Bland-Altman plots for determining left atrial volumes and function between two measurement methods of cardiac multidetector CT. A-C. Plots show relationships between 2D length-based method (2D LBM) and 3D volumetric threshold-based method (3D VTBM) of cardiac multidetector CT for measurement of left atrial end-systolic volume (A), left atrial end-diastolic volume (B), and left atrial ejection fraction (C). Mean differences (y-axes) between each pair ([mean 2D LBM] - [mean 3D VTBM]) are plotted against average values (x-axes) of same pair ([{mean 2D LBM} + {mean 3D VTBM}]/2). The mean differences between the two measurement methods by cardiac multidetector CT were significant for left atrial end-systolic volume and left atrial ejection fraction (p < 0.05), but not for left atrial end-diastolic volume (p > 0.05). LAESV = left atrial end-systolic volume, LAEDV = left atrial end-diastolic volume, LAEF = left atrial ejection fraction

Fig. 5

Linear regression analysis and Bland-Altman plots for left atrial end-systolic volume between cardiac multidetector CT and echocardiography. LAESV = left atrial end-systolic volume, ECHO = echocardiography A. Left atrial end-systolic volumes were plotted by linear regression for cardiac multidetector CT with 3D volumetric threshold-based method (3D VTBM) and echocardiography.
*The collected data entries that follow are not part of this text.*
(* ===== verification/StreamOps.v ===== *)
(** * Stream commands of the store

    Each command is a pure step on the stream's state ([StreamVal]) and the store
    plumbing around it.  Stream identifiers are compared three ways in the code: by
    number ([compareStreamId]), as strings ([XREAD], [XREADGROUP]) and for equality
    ([XDEL], [XACK], [XCLAIM]). *)

From Stdlib Require Import Ascii.
From stdpp Require Import options.
From S2P Require Import Prelude.
From S2P Require Import CStd.
From S2P Require Import Store.
From S2P Require Import Evict.
From S2P Require Import StoreFacts.
From S2P Require Import SetOps.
Slope, correlation coefficient, and p value were 0.949, 0.864, and less than 0.001 (Y = 20.536 + 0.949X, r = 0.864), respectively. B. Bland-Altman plots showing relationship between cardiac multidetector CT with 3D volumetric threshold-based method and echocardiography with modified biplane Simpson's method (MBSM) for left atrial end-systolic volume. Mean differences (y-axes) between each pair ([mean 3D VTBM] - [mean MBSM]) are plotted against average values (x-axes) of same pair ([{mean 3D VTBM} + {mean MBSM}]/2). Results showed that echocardiography underestimated left atrial end-systolic volume by 22% compared to cardiac multidetector CT (p < 0.05).